The partnership, founded in the summer of 2013, enables participating organisations to extend the coverage of their cloud services by sharing networks and technical resources that help each operator optimise their network architectures to reduce latency. Belgacom said the Alliance helps to offer customers a local cloud infrastructure in the countries of their operations.
“In this way, the companies can increase their range and geographic coverage in all types of cloud, in order to meet the different needs of their international customers, particularly in terms of security and with European and local compliance,” it said.
The addition of big regional operators Portugal Telecom and KPN will see the Alliance extended to Portugal and the Netherlands, and according to Belgacom it could in time constitute “a real European alternative to the offers of American and Asian players.”
And UK operator EE has unveiled an own-brand LTE handset, targeting consumers at the lower end of the tier. The operator has also launched a range of entry-level price plans to get more consumers using 4G.
EE said that it will “shortly” launch its Kestrel handset; an Android device with a 1.2GHz Qualcomm Snapdragon 400 quad-core processor, 4.5-in HD display and HD Voice compatibility. It will be available for £99.99 on pay as you go and free on 4G plans starting at £13.99 per month.
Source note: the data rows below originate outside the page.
(* ===== verification/Authz.v ===== *)
(** * internal/authz: the deny-by-default enforcement point

    Route matching, the decision over verified claims, the shape of claims an
    access token may carry (internal/auth), and the middleware that lets a
    request through (main.go). *)

From S2P Require Import Prelude Rbac.

#[local] Open Scope string_scope.

(** ** Paths *)

Definition slash : Ascii.ascii := Ascii.ascii_of_nat 47.

Fixpoint drop_slashes (l : list Ascii.ascii) : list Ascii.ascii :=
  match l with
  | c :: l' => if Ascii.eqb c slash then drop_slashes l' else l
  | [] => []
  end.

(** [strings.Split(p, "/")] *)
Fixpoint split_slash (l : list Ascii.ascii) : list string :=
  match l with
  | [] => [""]
  | c :: l' =>
      if Ascii.eqb c slash then "" :: split_slash l'
      else match split_slash l' with
           | s :: ss => String.String c s :: ss
           | [] => [String.String c ""]
           end
  end.

(** [strings.Trim(p, "/")], then [strings.Split] *)
Definition splitPath (p : string) : list string :=
  let l := rev (drop_slashes (rev (drop_slashes (String.list_ascii_of_string p)))) in
  match l with [] => [] | _ => split_slash l end.

(** A [{name}] segment with a non-empty name. *)
Definition placeholder (segment : string) : bool :=
  Nat.ltb 2 (String.length segment) && String.prefix "{" segment
  && String.eqb (String.substring (String.length segment - 1) 1 segment) "}".

Fixpoint matchSegments (pSegs aSegs : list string) (captured : string) : option string :=
  match pSegs, aSegs with
  | [], [] => Some captured
  | segment :: pSegs', a :: aSegs' =>
      if placeholder segment then
        if String.eqb a "" then None
        else matchSegments pSegs' aSegs' (if String.eqb captured "" then a else captured)
      else if String.eqb segment a then matchSegments pSegs' aSegs' captured else None
  | _, _ => None
  end.

(** The first captured segment, when the pattern matches. *)
Definition matchResource (pattern actual : string) : option string :=
  matchSegments (splitPath pattern) (splitPath actual) "".

(** ** Claims (internal/auth) *)

Record Claims : Type := mkClaims {
  cl_ID : string;
  cl_Role : Role;
  cl_WorkspaceID : string;
  cl_Permissions : gmap string (list string)
}.

(** Only a claim set the system could have minted is accepted. *)
Definition validateClaimsShape (c : Claims) : bool :=
  negb (String.eqb (cl_ID c) "") && ValidRole (cl_Role c) &&
  match cl_Role c with
  | RoleFounder => String.eqb (cl_WorkspaceID c) ""
  | RoleWorkspaceAdmin | RoleWorkspaceMember => negb (String.eqb (cl_WorkspaceID c) "")
  | RoleOther _ => true
  end.

(** ** The decision *)

Definition hasRole (roles : list Role) (role : Role) : bool := bool_decide (role ∈ roles).

Definition hasPermission (c : Claims) (action resource : string) : bool :=
  match cl_Permissions c !! action with
  | None => false
  | Some perms => existsb (fun granted => bool_decide (is_Some (matchResource granted resource))) perms
  end.

Definition inScope (scope : WorkspaceScope) (captured claimsWorkspace : string) : bool :=
  match scope with
  | ScopeNone => true
  | ScopeSelf => negb (String.eqb claimsWorkspace "")
  | ScopePath => negb (String.eqb claimsWorkspace "") && negb (String.eqb captured "")
                 && String.eqb captured claimsWorkspace
  end.

(** The loop over the rules, in their order. *)
Fixpoint first_grant (rules : list Rule) (c : Claims) (action resource : string) : bool :=
  match rules with
  | [] => false
  | e :: rules' =>
      let continue := first_grant rules' c action resource in
      if negb (String.eqb (r_Action e) action) then continue
      else match matchResource (r_ResourcePattern e) resource with
      | None => continue
      | Some captured =>
          if negb (hasRole (r_Roles e) (cl_Role c)) then continue
          else if negb (hasPermission c action resource) then continue
          else if negb (inScope (r_Scope e) captured (cl_WorkspaceID c)) then continue
          else true
      end
  end.

(** [AuthorizeClaims]: is the request granted? *)
Definition AuthorizeClaims (rules : list Rule) (claims : option Claims) (action resource : string) : bool :=
  match claims with
  | None => false
  | Some c => if negb (ValidRole (cl_Role c)) then false else first_grant rules c action resource
  end.

(** ** main.go *)

(** The embedded assets of internal/webui *)
Definition Assets : list string := ["/"; "/assets/app.js"; "/assets/styles.css"].

Definition isPublicEndpoint (method path : string) : bool :=
  let get := String.eqb method "GET" || String.eqb method "HEAD" in
  if get && (String.eqb path "/health/live" || String.eqb path "/health/ready") then true
  else if String.eqb method "POST" && (String.eqb path "/api/auth/login" || String.eqb path "/api/auth/refresh"
          || String.eqb path "/api/auth/logout" || String.eqb path "/api/auth/bootstrap") then true
  else get && bool_decide (path ∈ Assets).

(** Does the middleware hand the request to its handler? *)
Definition authzMiddleware (rules : list Rule) (claims : option Claims) (method path : string) : bool :=
  if isPublicEndpoint method path then true else AuthorizeClaims rules claims method path.

(** ** Matching *)

(** A pattern is filled with one non-empty value per placeholder; the captured
    segment is the first value. *)
Inductive fills : list string -> list string -> list string -> Prop :=
| fills_nil : fills [] [] []
| fills_literal s ps vs ss : placeholder s = false -> fills ps vs ss -> fills (s :: ps) vs (s :: ss)
| fills_placeholder s v ps vs ss : placeholder s = true -> v <> "" -> fills ps vs ss ->
    fills (s :: ps) (v :: vs) (v :: ss).

Definition first_value (vs : list string) : string := match vs with v :: _ => v | [] => "" end.

Lemma matchSegments_fills ps ss captured r :
  matchSegments ps ss captured = Some r <->
  exists vs, fills ps vs ss /\ r = if String.eqb captured "" then first_value vs else captured.
Proof.
  revert ss captured r. induction ps as [|s ps IH]; intros [|a ss] captured r; simpl.
  - split.
    + intros [= <-]. exists []. split; [constructor|]. by destruct (String.eqb_spec captured "").
    + intros (vs & Hf & ->). inversion Hf. subst. simpl. by destruct (String.eqb_spec captured ""); subst.
  - split; [done|]. intros (vs & Hf & _). inversion Hf.
  - split; [done|]. intros (vs & Hf & _). inversion Hf.
  - destruct (placeholder s) eqn:Ep.
    + destruct (String.eqb_spec a "") as [->|Ha].
      { split; [done|]. intros (vs & Hf & _). inversion Hf; subst; congruence. }
      rewrite IH. split.
      * intros (vs & Hf & ->). exists (a :: vs). split; [by constructor|]. simpl.
        destruct (String.eqb_spec captured "") as [->|Hc].
        -- by destruct (String.eqb_spec a "").
        -- by destruct (String.eqb_spec captured "").
      * intros (vs & Hf & ->). inversion Hf; subst; [congruence|]. eexists. split; [done|]. simpl.
        destruct (String.eqb_spec captured "") as [->|Hc].
        -- by destruct (String.eqb_spec a "").
        -- by destruct (String.eqb_spec captured "").
    + destruct (String.eqb_spec s a) as [->|Hne].
      * rewrite IH. split; intros (vs & Hf & ->); exists vs; (split; [|done]); [by constructor|].
        inversion Hf; subst; [done|congruence].
      * split; [done|]. intros (vs & Hf & _). inversion Hf; subst; congruence.
Qed.

(** Route matching is exact: a pattern matches a path exactly when the
    path's segments are the pattern's with every placeholder replaced by one
    non-empty segment, and the segment it captures is the first replacement. *)
Theorem matchResource_fills pattern actual captured :
  matchResource pattern actual = Some captured <->
  exists vs, fills (splitPath pattern) vs (splitPath actual) /\ captured = first_value vs.
Proof. apply matchSegments_fills. Qed.

(** ** The decision as a specification *)

(** What a rule grants to whom. *)
Definition grants (r : Rule) (c : Claims) (action resource : string) : Prop :=
  r_Action r = action /\ cl_Role c ∈ r_Roles r /\
  (exists perms granted, cl_Permissions c !! action = Some perms /\ granted ∈ perms /\
     is_Some (matchResource granted resource)) /\
  exists captured, matchResource (r_ResourcePattern r) resource = Some captured /\
    match r_Scope r with
    | ScopeNone => True
    | ScopeSelf => cl_WorkspaceID c <> ""
    | ScopePath => cl_WorkspaceID c <> "" /\ captured = cl_WorkspaceID c
    end.

Lemma hasPermission_spec c action resource : hasPermission c action resource = true <->
  exists perms granted, cl_Permissions c !! action = Some perms /\ granted ∈ perms /\
    is_Some (matchResource granted resource).
Proof.
  unfold hasPermission. destruct (cl_Permissions c !! action) as [perms|]; [|naive_solver].
  rewrite existsb_exists. split.
  - intros (g & Hg & Hm). bool_prop. exists perms, g. split_and!; [done|by apply list_elem_of_In|done].
  - intros (ps & g & [= <-] & Hg & Hm). exists g. split; [by apply list_elem_of_In|]. by apply bool_decide_eq_true_2.
Qed.

Lemma inScope_spec scope captured ws : inScope scope captured ws = true <->
  match scope with
  | ScopeNone => True
  | ScopeSelf => ws <> ""
  | ScopePath => ws <> "" /\ captured = ws
  end.
Proof.
  destruct scope; simpl; [done| |].
  - destruct (String.eqb_spec ws ""); naive_solver.
  - destruct (String.eqb_spec ws ""), (String.eqb_spec captured ""), (String.eqb_spec captured ws); naive_solver.
Qed.

Lemma first_grant_spec rules c action resource :
  first_grant rules c action resource = true <-> Exists (fun r => grants r c action resource) rules.
Proof.
  induction rules as [|r rules IH]; simpl; [split; [done|intros Hx; inversion Hx]|].
  rewrite Exists_cons, <-IH. unfold grants.
  destruct (String.eqb_spec (r_Action r) action) as [Ha|Ha]; simpl; [|naive_solver].
  destruct (matchResource (r_ResourcePattern r) resource) as [captured|]; [|naive_solver].
  unfold hasRole. destruct (bool_decide_reflect (cl_Role c ∈ r_Roles r)); simpl; [|naive_solver].
  rewrite <-hasPermission_spec. destruct (hasPermission c action resource); simpl; [|naive_solver].
  pose proof (inScope_spec (r_Scope r) captured (cl_WorkspaceID c)) as Hs.
  destruct (inScope (r_Scope r) captured (cl_WorkspaceID c)); simpl; naive_solver.
Qed.

(** C12. Deny by default: a request is granted exactly when the caller presents
    claims with one of the three roles and some explicit rule for the method
    and route allows the role, the token carries a permission for it, and the
    rule's workspace binding is met - for a path-bound rule by the workspace of
    the token, and no other.  Everything else is denied. *)
Theorem authorize_spec rules claims action resource :
  AuthorizeClaims rules claims action resource = true <->
  exists c, claims = Some c /\ ValidRole (cl_Role c) = true /\
    Exists (fun r => grants r c action resource) rules.
Proof.
  unfold AuthorizeClaims. destruct claims as [c|]; [|naive_solver].
  destruct (ValidRole (cl_Role c)) eqn:Hv; simpl; [rewrite first_grant_spec|]; naive_solver.
Qed.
The tariff that is priced at £13.99 per month is one of EE’s new entry level plans. As well as the option of a free LTE handset, it includes 500MB, 500 free minutes of voice calls and unlimited SMS messages.
Connected cars have already proven to be a big theme for 2014 and this week French car manufacturer Peugeot Citroën announced plans to use software giant IBM’s Big Data, Analytics and MobileFirst solutions to provide customised connected car offerings.
Peugeot Citroën is working with IBM to collect vast amounts of data from cars, phones, traffic signals and other sources which the two firms intend to analyse in real time.
Drivers will also be able to access sources of information, such as improved weather updates via onboard sensors of temperature, lights and windscreen wipers in Peugeot Citroën cars.
“This innovation and collaboration with IBM is expected to offer new and essential services for both drivers and passengers,” said Brigitte Courtehoux, director of cars and connected services business unit for PSA Peugeot Citroën.
And finally, the co-founder and CEO of video service Netflix, Reed Hastings, took to the company blog to explain that sharing costs with internet services providers “makes no sense” for the firm.
In a bid to support net neutrality in the US, Hastings criticised the nation’s larger ISPs for charging “potentially escalating fees” to over the top (OTT) service providers to ensure quality of service on access networks. He noted that ISPs often cite the burden that OTT service providers place on their networks, but argued that it is not rational for OTTs to supplement ISPs’ costs.
“ISPs sometimes point to data showing that Netflix members account for about 30 per cent of peak residential internet traffic, so the ISPs want us to share in their costs,” said Hastings. “But they don’t also offer for Netflix or similar services to share in the ISPs revenue, so cost-sharing makes no sense. When an ISP sells a consumer a 10Mbps or 50Mbps internet package, the consumer should get that rate, no matter where the data is coming from.”